There’s no temperature gauge. That broke several thousand desert miles ago. But you can smell trouble coming, whiffs of radiator fluid slipping in the draft at the front of the engine doghouse. That’s when you know it’s time to stop. This doesn’t happen often. The 318 likes to run hot, but climbing mountains with a 12,000-pound RV on your back will eventually make any small block engine overheat.
I start looking for a place to pull over. There’s nothing. The left side of the road is a sheer cut of rock, quartzite, phyllite, and limestone laid bare by dynamite. To the east, as far as I can see, the barren rocky foothills of the White Mountains bubble and scrape their way toward a desert valley floor, dust-swept and brown. Dotted here and there are clumps of creosote and sagebrush, interrupted occasionally by splashes of yellow rabbitbrush. It’s a stark but beautiful landscape. Without a pullout. But it doesn’t matter, we haven’t seen another car in at least an hour of driving. We are on Highway 168 somewhere in Eastern California, between the Nevada ghost town where we camped last night and the top of the White Mountains.

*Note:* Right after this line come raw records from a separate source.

Definition step_view (v : View) : View :=
  match v with
  | mkView None [] false => mkView None [] true
  | mkView None (RRecord r :: l) false => mkView (Some r) l false
  | mkView None (_ :: l) false => mkView None l false
  | _ => v
  end.
Definition content (v : View) : list Reader := option_list (v_pending v) ++ channel_records (v_answers v).
Definition weight (v : View) : nat :=
  2 * length (v_answers v) + (if v_done v then 0 else 1) + (if v_pending v then 1 else 0).
Definition view_ok (name : string) (v : View) : Prop :=
  benign (v_answers v) ∧ Forall (λ r, r.1 = name) (content v) ∧ (v_done v = true → v_pending v = None ∧ v_answers v = []).

Lemma step_content v : content (step_view v) = content v.
Proof. destruct v as [[r|] [|[]] []]; done. Qed.
Lemma step_weight v : (weight (step_view v) ≤ weight v)%nat.
Proof. destruct v as [[r|] [|[]] []]; unfold weight; simpl; lia. Qed.
Lemma step_progress v : v_pending (step_view v) = None → v_done (step_view v) = false → (weight (step_view v) < weight v)%nat.
Proof. destruct v as [[r|] [|[]] []]; unfold weight; simpl; intros; try done; lia. Qed.
Lemma step_ok name v : view_ok name v → view_ok name (step_view v).
Proof.
  intros (Hb & Ht & Hd). split_and!; [|by rewrite step_content|].
  - destruct v as [[r|] [|[]] []]; simpl in *; try done; by apply Forall_cons in Hb as [? ?].
  - destruct v as [[r|] [|[]] []]; simpl in *; try done; by destruct Hd.
Qed.

(** ** All entries *)

Lemma receive_one_view a name :
  name ∈ dom (ag_receivers a) → benign (answers_of name a) →
  ∃ a', receive_one name a = (None, a') ∧ ag_sent a' = ag_sent a ∧ dom (ag_receivers a') = dom (ag_receivers a) ∧
    (∀ n, view a' n = if decide (n = name) then step_view (view a n) else view a n).
Proof.
  intros Hin Hb. unfold receive_one. destruct (pending_of name a) as [r|] eqn:Hp.
  { eexists. split_and!; [done..|]. intros n. case_decide as E; [|done]. subst. unfold view. by rewrite Hp. }
  case_decide as Hc.
  { eexists. split_and!; [done..|]. intros n. case_decide as E; [|done]. subst. unfold view.
    rewrite Hp, bool_decide_true by done. by destruct (answers_of name a) as [|[]]. }
  assert (∀ n, answers_of n (received name a) = if decide (n = name) then tail (answers_of n a) else answers_of n a) as Hr.
  { intros n. unfold answers_of. simpl. case_decide as E; [subst; rewrite lookup_alter_eq; by destruct (ag_receivers a !! name)|].
    by rewrite lookup_alter_ne. }
  destruct (answers_of name a) as [|m l] eqn:El.
  - eexists. split_and!; [done..|]. intros n. unfold view, with_completed, pending_of, answers_of in *. simpl.
    case_decide as E.
    + subst. by rewrite Hp, El, (bool_decide_false (name ∈ ag_completed a)), bool_decide_true by set_solver.
    + f_equal. apply bool_decide_ext. set_solver.
  - assert (∀ n, view (received name a) n = if decide (n = name) then mkView None l false else view a n) as Hv.
    { intros n. unfold view. rewrite Hr. unfold received, pending_of in *. simpl. case_decide as E; [|done]. subst.
      by rewrite Hp, El, bool_decide_false. }
    apply Forall_cons in Hb as [Hm _]. destruct m as [r|e| |]; [|subst e; rewrite decide_True by done| |done].
    all: eexists; split_and!; [done..|by simpl; rewrite dom_alter_L|].
    2,3: intros n; rewrite Hv; case_decide; [subst; unfold view; by rewrite Hp, El, bool_decide_false|done].
    intros n. specialize (Hv n). unfold view, pending_of, answers_of, with_pending in *. simpl in *. case_decide as E.
    + subst. rewrite lookup_insert_eq. simpl. injection Hv as _ -> ->. by rewrite Hp, El.
    + by rewrite lookup_insert_ne.
Qed.

Lemma receive_all_view names a :
  NoDup names → (∀ n, n ∈ names → n ∈ dom (ag_receivers a) ∧ benign (answers_of n a)) →
  ∃ a', receive_all names a = (None, a') ∧ ag_sent a' = ag_sent a ∧ dom (ag_receivers a') = dom (ag_receivers a) ∧
    (∀ n, view a' n = if decide (n ∈ names) then step_view (view a n) else view a n).
Proof.
  revert a. induction names as [|name names IH]; intros a Hnd Hin.
  { eexists. split_and!; [done..|]. intros n. by rewrite decide_False by (by apply not_elem_of_nil). }
  apply NoDup_cons in Hnd as [Hn Hnd]. destruct (Hin name) as [Hdom Hb]; [by left|].
  destruct (receive_one_view a name Hdom Hb) as (a1 & E1 & Hs1 & Hd1 & Hv1). simpl. rewrite E1.
  destruct (IH a1 Hnd) as (a2 & E2 & Hs2 & Hd2 & Hv2).
  { intros n Hn'. rewrite Hd1. destruct (Hin n) as [? Hb']; [by right|]. split; [done|].
    specialize (Hv1 n). rewrite decide_False in Hv1 by (by intros ->). unfold view in Hv1. by injection Hv1 as _ -> _. }
  exists a2. rewrite E2, Hs2, Hd2. split_and!; [done..|]. intros n. rewrite Hv2, Hv1.
  destruct (decide (n = name)) as [->|Hne].
  - by rewrite (decide_False (P := name ∈ names)), (decide_True (P := name ∈ _ :: _)) by (done || by left).
  - destruct (decide (n ∈ names)); [by rewrite decide_True by (by right)|].
    rewrite decide_False; [done|]. by intros [?|?]%elem_of_cons.
Qed.

(** What is picked is the earliest of the held records. *)
Lemma before_refl r : before r r.
Proof. right. split; [done|]. by destruct (str_le_total r.1 r.1). Qed.
Lemma before_trans r1 r2 r3 : before r1 r2 → before r2 r3 → before r1 r3.
Proof. intros [?|[? Hs1]] [?|[? Hs2]]; [left; lia..|]. right. split; [lia|]. by eapply str_cmp_trans. Qed.
Lemma before_total r1 r2 : before r1 r2 ∨ before r2 r1.
Proof.
  unfold MultiQuery.before. destruct (Z.lt_total (timestamp r1.2) (timestamp r2.2)) as [?|[?|?]]; [by left; left| |by right; left].
  destruct (str_le_total r1.1 r2.1); [left|right]; right; done.
Qed.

So I stop right in the middle of the road.
When the engine shuts off a quiet descends. No wind. No birds. No talking. We—my wife, three children, and me—just listen to the faint hissing of steam escaping the radiator cap, and then a gentle gurgle of coolant in the engine. It’s October, but I’m glad I had the presence of mind to stop in the shade; the desert sun casts a harsh light on the road. After a minute my wife turns to the kids and says, “You want to walk around and see if we can find some fossils?”
As a child of the ’70s, I’ve spent a fair amount of time on the side of the road next to broken-down vehicles. This is what vehicles of those days did. The 1967 Volkswagen fastback, which managed to get us home safely from the hospital after I was born, was replaced by a 1976 mustard-yellow VW Dasher that routinely overheated near Yuma, Arizona, on its way from my childhood home in Los Angeles to my grandparents’ house in Tucson. To this day my father curses that car. There was also a 1969 Ford F-150 pickup that was reliable until you stuck a camper on its back and tried to climb over the Sierra Nevada mountains. It used to be more of a necessity to know how to fix a car. These days it is often, if not a luxury, a labor of love.
My father handed that F-150 down to me. I wanted to work on it, but the truth is I was intimidated. What if I broke something irreparable? What if I just couldn’t hack it? I was a computer programmer then. In principle, fixing code is not so different from fixing an engine. But a computer will tell you what is wrong with your code. An engine—at least an older one—doesn’t do that. When you work on an older vehicle, you are the computer. And I was one with no software.
That made it hard to know where to start, and so I didn’t. Instead I helped more knowledgeable friends with their cars. In the process I discovered that, for me, solving mechanical problems brought a kind of satisfaction that digital ones did not. One weekend I was helping a friend bleed the brakes on his car, pumping the pedal while he was under the chassis turning the bleeder screws. As we worked I could feel the resistance building, a tactile feedback that I loved. I was hooked. I wanted to learn how to repair engines, but to do that I knew I needed a project of my own—one with higher stakes than the F-150.
In June 2015, my wife and I bought a 1969 Dodge Travco, a motor home that, at the time, was just shy of its 50th birthday. My kids called it the bus. Which was apt. When you say “motor home,” most people picture something that looks nothing like our old Dodge. To call it an RV is to say a Stradivarius is a violin. The Travco is a 27-foot-long fiberglass container of beauty and joy. It’s bright 1960s turquoise and white with sweeping curves and rounded windows. It is bold in a sea of beige modern RVs. The Travco was cool enough that it was once featured in Playboy magazine, back when that was a marker of cool. Johnny Cash had one. So did James Dean and John Wayne.
We didn’t buy it solely so I would have a project. We bought it to make it our full-time home. We were tired of the suburbs, and we wanted our kids to see the United States, to have a better sense of the place they were born. I didn’t want them to read about the deserts and mountains and forests, I wanted them to be in them. I wanted them to know the difference between the South, where they were born, the Midwest, the West, the Northeast. I wanted them to also know the frustration and the joy of continuing down the road by your own sweat and effort. Out of a muddled sense of self-reliance born of stubbornness and ideals, I wanted them to know that anything worth fixing can be fixed, and anything that can’t be fixed isn’t worth having. But sitting there in the heat of the California sun on Highway 168 that afternoon, the bus felt more like a giant check my ego had written that my fumbling fingers and tools could not cash.